Traduzione di Elisa Sanguineti
16 anni fa, con il suo debutto sul canale americano The WB, Una Mamma per Amica ha raccolto quasi immediatamente uno stuolo di fan appassionati. Ed è facile capire perché: ambientata nella città immaginaria di Stars Hollow, in Connecticut, la serie seguiva le vite del team mamma-figlia formato da Lorelai (Lauren Graham) e Lorelai “Rory” Gilmore (Alexis Bledel), in una fusione spontanea tra il fascino della cittadina, un umorismo pungente e la tenerezza delle tematiche familiari.
In seguito a una disputa contrattuale andata storta, la creatrice Amy Sherman-Palladino e il suo coproduttore esecutivo (nonché marito) Daniel Palladino abbandonarono lo show al termine della sesta stagione. La settima e ultima stagione fu considerata da molti come inferiore alla media a causa della mancanza della scintilla Sherman-Palladino nei tipici botta e risposta arguti e della trama deludente.

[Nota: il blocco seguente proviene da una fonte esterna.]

Example no_key_no_answer_witness :
  let '(did, a, s') := serve (New [ #"k1"]) toy_deps None (get #"/api/v1/users" #"guess") 0 in
  serve (New [ #"k1"]) (redacted toy_deps) (Some #"e") (get #"/api/v1/users" #"guess") 0 = (did, a, s') /\
  did = false /\ seKeys s' = [ #"k1"] /\ rsCode a = 401.
Proof.
  pose proof (no_key_no_answer (New [ #"k1"]) toy_deps (redacted toy_deps) None (Some #"e") (get #"/api/v1/users" #"guess") 0) as H.
  assert (validKey (New [ #"k1"]) (presentedKey (get #"/api/v1/users" #"guess")) = false) as Hk by (vm_compute; reflexivity).
  assert (endpoint_of (get #"/api/v1/users" #"guess") <> Health) as Hh by (vm_compute; discriminate).
  specialize (H Hk Hh). vm_compute in H |- *. intuition discriminate.
Defined.

Definition knocks : list (Request * Deps * option str * Z) :=
  map (fun t => (get #"/api/v1/users" #"guess", toy_deps, None, t)) [0; 5; 10].
Example guesses_bounded_witness :
  (inject_Z (tried #"192.0.2.1" knocks (serve_all (New [ #"k1"]) knocks)) <= 60 + inject_Z (10 - 0) / inject_Z (10 ^ 9))%Q.
Proof.
  apply (guesses_bounded [ #"k1"] #"192.0.2.1" knocks 0 10); [lia|..].
  - vm_compute. repeat constructor; discriminate.
  - apply (bool_decide_unpack _); vm_compute; exact I.
Defined.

Soprattutto alla luce di questo finale insipido, la notizia che Netflix avrebbe trasmesso una nuova miniserie, Una Mamma per Amica: di Nuovo Insieme, con i Palladino al timone aveva destato l’entusiasmo di molti fan. La rimessa in scena, che ha debuttato a fine novembre, è ambientata dieci anni dopo il settimo finale di stagione ed è composta da quattro episodi da 90 minuti che si svolgono nel corso di un anno e sono scanditi dalle quattro stagioni.
«In gioventù, avevamo una visione limitata del femminismo.»
Fra i fan in fibrillazione all’idea di vedere cos’avesse in serbo la stagione in uscita per le donne della famiglia Gilmore c’eravamo anche noi. E di certo avevamo grosse aspettative, ma sapevamo anche che questa esperienza sarebbe stata diversa: avremmo visto una delle nostre serie TV preferite non solo come adulti, ma anche come femministi che più di recente si sono interessati al tema dell’intersezionalità.
In gioventù, avevamo una visione limitata del femminismo e non sapevamo nulla di come l’oppressione di genere si “intersezionasse” con quella razziale e con altre forme di discriminazione. Una Mamma per Amica ci sembrava importante e sembrava rappresentare pienamente il successo del movimento femminista, in quanto era uno show creato, scritto e prodotto da e sulle donne. Ma, guardandolo retrospettivamente, era rivoluzionario solamente per una sottocategoria specifica di donne: quelle con privilegi che non tutte potevano permettersi.
Da Di Nuovo Insieme ci aspettavamo una serie di tragedie commoventi inframmezzate con commenti arguti e spensierati che ci avrebbero allontanato dai problemi del mondo. Invece, ci siamo ritrovati con un obbrobrio disseminato di femminismo bianco.
Se la supremazia dei bianchi verrà mai abolita, coloro che l’hanno ideata e mantenuta (i bianchi stessi) dovranno continuare a risponderne e dovranno essere totalmente coinvolti nella sua abolizione, aspetto che include l’analisi dei film e degli show che creiamo e delle storie che raccontiamo. E dopo aver visto la nuova serie, non ci resta che chiederci: valeva proprio la pena raccontarle, queste storie?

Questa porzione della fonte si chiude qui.